*TASK STATEMENT*
Your answer must be an exact repetition of every record.

Stored data
════════
Lemma sanitize_block_spec b :
  replayable (fst (sanitize_block b)) = true
  /\ call_key (fst (sanitize_block b)) = call_key b
  /\ (if replayable b then sanitize_block b = (b, 0)
      else snd (sanitize_block b) = 1 /\ fst (sanitize_block b) <> b).
Proof.
  destruct b as [| |id name args pj| |]; simpl; try done.
  destruct pj as [pj|]; simpl; [rewrite json_empty_object_is_object; naive_solver|].
  destruct (json_is_object args) eqn:Ho; simpl; rewrite ?Ho, ?json_empty_object_is_object; [done|].
  split_and!; [done|done|done|]. intros [= <-]. by rewrite json_empty_object_is_object in Ho.
Qed.

Lemma sanitize_blocks_replayable bs :
  Forall (fun b => replayable b = true) bs ->
  map fst (map sanitize_block bs) = bs /\ foldr Nat.add 0 (map snd (map sanitize_block bs)) = 0.
Proof.
  induction 1 as [|b bs Hb _ [IH1 IH2]]; simpl; [done|].
  destruct (sanitize_block_spec b) as (_ & _ & Hs). rewrite Hb in Hs. rewrite Hs. simpl.
  by rewrite IH1, IH2.
Qed.

Lemma sanitize_blocks_spec bs :
  Forall (fun b => replayable b = true) (map fst (map sanitize_block bs))
  /\ map call_key (map fst (map sanitize_block bs)) = map call_key bs
  /\ foldr Nat.add 0 (map snd (map sanitize_block bs))
     = length (filter (fun b => replayable b = false) bs).
Proof.
  induction bs as [|b bs (IH1 & IH2 & IH3)]; simpl; [done|].
  destruct (sanitize_block_spec b) as (H1 & H2 & H3).
  split_and!; [by constructor|congruence|]. rewrite filter_cons, IH3.
  destruct (replayable b); [by rewrite H3|]. destruct H3 as [-> _]. by rewrite decide_True.
Qed.

(** After [sanitize_incomplete_tool_calls] every tool call of the message has
    object arguments and no partial JSON, with its id and name kept and the
    number of blocks rewritten returned; replayable blocks are untouched, so
    sanitising again changes nothing. *)
Lemma sanitize_incomplete_tool_calls_spec m :
  let '(m', fixed) := sanitize_incomplete_tool_calls m in
  Forall (fun b => replayable b = true) (am_content m')
  /\ map call_key (am_content m') = map call_key (am_content m)
  /\ fixed = length (filter (fun b => replayable b = false) (am_content m))
  /\ sanitize_incomplete_tool_calls m' = (m', 0)
  /\ (fixed = 0 -> m' = m).
Proof.
  unfold sanitize_incomplete_tool_calls.
  destruct (sanitize_blocks_spec (am_content m)) as (H1 & H2 & H3). simpl. split_and!; auto.
  - destruct (sanitize_blocks_replayable _ H1) as [-> ->]. done.
  - intros H0. destruct (sanitize_blocks_replayable (am_content m)) as [-> _]; [|by destruct m].
    rewrite H3 in H0. apply length_zero_iff_nil in H0. apply Forall_forall. intros b Hb.
    destruct (replayable b) eqn:Hr; [done|].
    assert (Hin : b ∈ filter (fun b => replayable b = false) (am_content m)).
    { by apply list_elem_of_filter. }
    rewrite H0 in Hin. by apply not_elem_of_nil in Hin.
Qed.

End Spec.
════════
*REPLY*
Lemma sanitize_block_spec b :
  replayable (fst (sanitize_block b)) = true
  /\ call_key (fst (sanitize_block b)) = call_key b
  /\ (if replayable b then sanitize_block b = (b, 0)
      else snd (sanitize_block b) = 1 /\ fst (sanitize_block b) <> b).
Proof.
  destruct b as [| |id name args pj| |]; simpl; try done.
  destruct pj as [pj|]; simpl; [rewrite json_empty_object_is_object; naive_solver|].
  destruct (json_is_object args) eqn:Ho; simpl; rewrite ?Ho, ?json_empty_object_is_object; [done|].
  split_and!; [done|done|done|]. intros [= <-]. by rewrite json_empty_object_is_object in Ho.
Qed.

Lemma sanitize_blocks_replayable bs :
  Forall (fun b => replayable b = true) bs ->
  map fst (map sanitize_block bs) = bs /\ foldr Nat.add 0 (map snd (map sanitize_block bs)) = 0.
Proof.
  induction 1 as [|b bs Hb _ [IH1 IH2]]; simpl; [done|].
  destruct (sanitize_block_spec b) as (_ & _ & Hs). rewrite Hb in Hs. rewrite Hs. simpl.
  by rewrite IH1, IH2.
Qed.

Lemma sanitize_blocks_spec bs :
  Forall (fun b => replayable b = true) (map fst (map sanitize_block bs))
  /\ map call_key (map fst (map sanitize_block bs)) = map call_key bs
  /\ foldr Nat.add 0 (map snd (map sanitize_block bs))
     = length (filter (fun b => replayable b = false) bs).
Proof.
  induction bs as [|b bs (IH1 & IH2 & IH3)]; simpl; [done|].
  destruct (sanitize_block_spec b) as (H1 & H2 & H3).
  split_and!; [by constructor|congruence|]. rewrite filter_cons, IH3.
  destruct (replayable b); [by rewrite H3|]. destruct H3 as [-> _]. by rewrite decide_True.
Qed.

(** After [sanitize_incomplete_tool_calls] every tool call of the message has
    object arguments and no partial JSON, with its id and name kept and the
    number of blocks rewritten returned; replayable blocks are untouched, so
    sanitising again changes nothing. *)
Lemma sanitize_incomplete_tool_calls_spec m :
  let '(m', fixed) := sanitize_incomplete_tool_calls m in
  Forall (fun b => replayable b = true) (am_content m')
  /\ map call_key (am_content m') = map call_key (am_content m)
  /\ fixed = length (filter (fun b => replayable b = false) (am_content m))
  /\ sanitize_incomplete_tool_calls m' = (m', 0)
  /\ (fixed = 0 -> m' = m).
Proof.
  unfold sanitize_incomplete_tool_calls.
  destruct (sanitize_blocks_spec (am_content m)) as (H1 & H2 & H3). simpl. split_and!; auto.
  - destruct (sanitize_blocks_replayable _ H1) as [-> ->]. done.
  - intros H0. destruct (sanitize_blocks_replayable (am_content m)) as [-> _]; [|by destruct m].
    rewrite H3 in H0. apply length_zero_iff_nil in H0. apply Forall_forall. intros b Hb.
    destruct (replayable b) eqn:Hr; [done|].
    assert (Hin : b ∈ filter (fun b => replayable b = false) (am_content m)).
    { by apply list_elem_of_filter. }
    rewrite H0 in Hin. by apply not_elem_of_nil in Hin.
Qed.

End Spec.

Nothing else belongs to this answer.